The task:
Please return all lines of the data below containing the string "Instance".

Exercise materials:
- - - -

(** * GIF writers of moviepy: a shallow embedding of
      [moviepy/video/io/gif_writers.py]

    The two exporters [write_gif] and [write_gif_with_tempfiles] are modelled
    as programs of a small trace-and-exception monad: every externally
    visible action (a process launch, a write on the entry pipe, a progress
    callback, a close, a wait, a terminal message) is an [event] appended to
    the trace, and a Python exception ends the run with [Raised].

    Python floats are modelled as exact rationals ([Q]). *)

From Stdlib Require Import ZArith QArith Qround Qabs List String Ascii Bool Lia Lqa.
From Stdlib Require Import DecimalString.
From Stdlib Require DecimalPos.
Import ListNotations.

Local Open Scope string_scope.
Local Open Scope list_scope.
Local Open Scope Z_scope.

(** ** Python values and string formatting *)

Module Py.

(** The values the loosely typed parameter [opt] can take. *)
Inductive pyval : Type :=
| PyNone
| PyBool (b : bool)
| PyInt (z : Z)
| PyStr (s : string).

(** Truth value of a Python object, as tested by [if opt:]. *)
Definition truthy (v : pyval) : bool :=
  match v with
  | PyNone => false
  | PyBool b => b
  | PyInt z => negb (z =? 0)
  | PyStr s => negb (s =? "")%string
  end.

(** [v in [False, None]]: membership compares with [==], and
    [0 == False] holds in Python. *)
Definition in_False_None (v : pyval) : bool :=
  match v with
  | PyNone => true
  | PyBool b => negb b
  | PyInt z => z =? 0
  | PyStr _ => false
  end.

(** ["%s" % v] *)
Definition fmt_s (v : pyval) : string :=
  match v with
  | PyNone => "None"
  | PyBool true => "True"
  | PyBool false => "False"
  | PyInt z => NilZero.string_of_int (Z.to_int z)
  | PyStr s => s
  end.

(** ["%d" % z] *)
Definition fmt_d (z : Z) : string := NilZero.string_of_int (Z.to_int z).

Fixpoint zeros (n : nat) : string :=
  match n with
  | O => ""
  | S n' => ("0" ++ zeros n')%string
  end.

(** ["%0<width>d" % z]: zeros are inserted after the sign. *)
Definition fmt_0d (width : nat) (z : Z) : string :=
  if z <? 0
  then ("-" ++ zeros (width - 1 - String.length (fmt_d (- z))) ++ fmt_d (- z))%string
  else (zeros (width - String.length (fmt_d z)) ++ fmt_d z)%string.

(** [int(x)] on a float: truncation toward zero. *)
Definition int (x : Q) : Z := Z.quot (Qnum x) (Zpos (Qden x)).

(** Rounding to the nearest integer, ties to even, as the C library
    does when it prints a float with a fixed number of decimals. *)
Definition round_half_even (x : Q) : Z :=
  let f := Qfloor x in
  match Qcompare (x - inject_Z f) (1 # 2) with
  | Lt => f
  | Gt => f + 1
  | Eq => if Z.even f then f else f + 1
  end.

(** ["%.02f" % x] *)
Definition fmt_02f (x : Q) : string :=
  let n := round_half_even (Qabs x * 100) in
  ((if Qlt_le_dec x 0 then "-" else "")
     ++ fmt_d (n / 100) ++ "." ++ fmt_0d 2 (n mod 100))%string.
(** * Clarity / Stormphrax NNUE: incremental evaluation state

    A shallow embedding of [src/nnue.h] (namespace [stormphrax::eval]) and of
    the two helpers of [src/globals.cpp] it calls, followed by the properties
    of the feature indexer, the accumulator updates, the accumulator stack
    and the quantised forward pass.

    Conventions.
    - Fixed-width integers are values of [Z]; every conversion to a narrower
      or unsigned type is written out ([int16], [int32], [uint32]).
    - [std::array], [std::span] and [std::vector] are lists; an access
      outside the bounds is undefined behaviour in C++ and yields
      [Undefined] here, a failed [assert] yields [AssertFail].
    - [m_curr], a pointer into [m_accumulatorStack], is the position of the
      element it points to ([None] for the null pointer).  The source
      reassigns it after every operation that can move or resize the
      vector's storage, so positions and addresses agree. *)

From Stdlib Require Import ZArith Lia List Ascii.
From stdpp Require Import base decidable option list numbers.

Local Open Scope Z_scope.

(** ** Outcomes of a C++ computation *)

Inductive outcome (A : Type) : Type :=
| Ok (a : A)
| AssertFail
| Undefined.

Arguments Ok {A} a.
Arguments AssertFail {A}.
Arguments Undefined {A}.

#[global] Instance outcome_ret : MRet outcome := fun A a => Ok a.
#[global] Instance outcome_bind : MBind outcome := fun A B f m =>
  match m with
  | Ok a => f a
  | AssertFail => AssertFail
  | Undefined => Undefined
  end.

(** [assert(c)] *)
Definition assert (c : bool) : outcome unit :=
  if c then Ok tt else AssertFail.

(** [a[i]] on an array, span or vector: undefined outside the bounds. *)
Definition at_ {A : Type} (a : list A) (i : Z) : outcome A :=
  if 0 <=? i
  then match a !! Z.to_nat i with
       | Some x => Ok x
       | None => Undefined
       end
  else Undefined.

(** [a.size()] *)
Definition size {A : Type} (a : list A) : Z := Z.of_nat (length a).

(** ** Fixed-width integers

    [uint32 z] is the value of [z] as [std::uint32_t]; [int32 z] and
    [int16 z] are the two's complement values [z] has as [std::int32_t] and
    [std::int16_t] (what a conversion or a store into an [int16_t] array
    element keeps). *)

Definition uint32 (z : Z) : Z := z mod 2 ^ 32.
Definition int32 (z : Z) : Z := (z + 2 ^ 31) mod 2 ^ 32 - 2 ^ 31.
Definition int16 (z : Z) : Z := (z + 2 ^ 15) mod 2 ^ 16 - 2 ^ 15.

Definition is_int16 (z : Z) : Prop := - 2 ^ 15 <= z < 2 ^ 15.
Definition is_int32 (z : Z) : Prop := - 2 ^ 31 <= z < 2 ^ 31.

(** ** globals.h / globals.cpp *)

Module Globals.

(** [enum Pieces { Pawn, Knight, Bishop, Rook, Queen, King, None }] *)
Definition Pawn : Z := 0.
Definition Knight : Z := 1.
Definition Bishop : Z := 2.
Definition Rook : Z := 3.
Definition Queen : Z := 4.
Definition King : Z := 5.
Definition None : Z := 6.

Definition Black : Z := 0.
Definition White : Z := 8.

Definition getType (value : Z) : Z := Z.land value 7.
Definition getColor (value : Z) : Z := Z.shiftr value 3.

Definition flipIndex (index : Z) : Z := Z.lxor index 56.

End Globals.

(** ** nnue.h: constants and the weight store *)

Definition InputSize : Z := 768.
Definition Layer1Size : Z := 768.
Definition Scale : Z := 400.
Definition Q : Z := 255 * 64.

Record Network : Type := mkNetwork {
  featureWeights : list Z;   (* std::array<int16_t, InputSize * Layer1Size> *)
  featureBiases : list Z;    (* std::array<int16_t, Layer1Size> *)
  outputWeights : list Z;    (* std::array<int16_t, Layer1Size * 2> *)
  outputBias : Z             (* int16_t *)
}.

(** What the C++ types of [Network] guarantee. *)
Record Network_wf (n : Network) : Prop := mkNetwork_wf {
  fw_size : size (featureWeights n) = InputSize * Layer1Size;
  fb_size : size (featureBiases n) = Layer1Size;
  ow_size : size (outputWeights n) = Layer1Size * 2;
  fw_int16 : Forall is_int16 (featureWeights n);
  fb_int16 : Forall is_int16 (featureBiases n);
  ow_int16 : Forall is_int16 (outputWeights n);
  ob_int16 : is_int16 (outputBias n)
}.

(** ** The feature indexer *)

Definition ColorStride : Z := 64 * 6.
Definition PieceStride : Z := 64.

(** [!color] for an unsigned [color]. *)
Definition lognot (c : Z) : Z := if c =? 0 then 1 else 0.

(** Returns the pair [{blackIdx, whiteIdx}]. *)
Definition featureIndices (piece sq : Z) : outcome (Z * Z) :=
  _ ← assert (negb (piece =? Globals.None));
  _ ← assert (negb (sq =? 64));
  let type := uint32 (Globals.getType piece) in
  let color := if Globals.getColor piece =? 1 (* white *) then 0 else 1 in
  let blackIdx :=
    uint32 (uint32 (uint32 (lognot color * ColorStride) + uint32 (type * PieceStride))
            + Z.lxor (uint32 sq) 56) in
  let whiteIdx :=
    uint32 (uint32 (uint32 (color * ColorStride) + uint32 (type * PieceStride))
            + uint32 sq) in
  Ok (blackIdx, whiteIdx).

(** A piece identity of the board: type in the low three bits (0..5), colour
    in the next bit, nothing above. *)
Definition valid_piece (piece : Z) : Prop :=
  0 <= piece < 16 /\ Z.land piece 7 <= 5.

Definition valid_square (sq : Z) : Prop := 0 <= sq < 64.

(** Colour bit of a piece identity: 1 for white, 0 for black. *)
Definition colorBit (piece : Z) : Z := if Z.testbit piece 3 then 1 else 0.

(** The indexer as the specification words it: the white-perspective index
    uses the colour bit, the black-perspective index its complement. *)
Definition spec_whiteIdx (piece sq : Z) : Z :=
  colorBit piece * 384 + Z.land piece 7 * 64 + sq.
Definition spec_blackIdx (piece sq : Z) : Z :=
  (1 - colorBit piece) * 384 + Z.land piece 7 * 64 + Z.lxor sq 56.

(** ** Loops

    [for (std::uint32_t i = 0; i < Size; ++i) body]: [n] iterations remain,
    [i] is the current index, [s] the state the body updates. *)

Fixpoint for_from {St : Type} (n i : nat) (body : nat -> St -> outcome St)
  (s : St) : outcome St :=
  match n with
  | O => Ok s
  | S n' => s' ← body i s; for_from n' (S i) body s'
  end.

Definition for_range {St : Type} (Size : Z) (body : nat -> St -> outcome St)
  (s : St) : outcome St :=
  for_from (Z.to_nat Size) 0 body s.

(** ** Element-wise updates of one perspective vector

    [Size] is the template parameter, the length of [input].  The offsets
    are [std::uint32_t]; [offset + Size] is computed in [std::size_t], which
    a 32-bit value plus the array length cannot overflow. *)

Definition subtractAndAddToAll (Size : Z) (input delta : list Z)
  (subOffset addOffset : Z) : outcome (list Z) :=
  _ ← assert (subOffset + Size <=? size delta);
  _ ← assert (addOffset + Size <=? size delta);
  for_range Size (fun i input =>
    x ← at_ input (Z.of_nat i);
    a ← at_ delta (uint32 (addOffset + Z.of_nat i));
    s ← at_ delta (uint32 (subOffset + Z.of_nat i));
    Ok (<[i := int16 (int32 (x + int32 (a - s)))]> input)) input.

Definition addToAll (Size : Z) (input delta : list Z) (offset : Z)
  : outcome (list Z) :=
  _ ← assert (offset + Size <=? size delta);
  for_range Size (fun i input =>
    x ← at_ input (Z.of_nat i);
    d ← at_ delta (uint32 (offset + Z.of_nat i));
    Ok (<[i := int16 (int32 (x + d))]> input)) input.

Definition subtractFromAll (Size : Z) (input delta : list Z) (offset : Z)
  : outcome (list Z) :=
  _ ← assert (offset + Size <=? size delta);
  for_range Size (fun i input =>
    x ← at_ input (Z.of_nat i);
    d ← at_ delta (uint32 (offset + Z.of_nat i));
    Ok (<[i := int16 (int32 (x - d))]> input)) input.

(** ** Accumulator *)

Record Accumulator : Type := mkAccumulator {
  black : list Z;   (* std::array<int16_t, Layer1Size> *)
  white : list Z    (* std::array<int16_t, Layer1Size> *)
}.

(** [std::copy(src.begin(), src.end(), dst.begin())]: the first
    [src.size()] elements of [dst] are overwritten.  Source and destination
    of [init] have the same static length. *)
Definition std_copy (src dst : list Z) : list Z :=
  src ++ drop (length src) dst.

- - - -

Expected output:
#[global] Instance outcome_ret : MRet outcome := fun A a => Ok a.
#[global] Instance outcome_bind : MBind outcome := fun A B f m =>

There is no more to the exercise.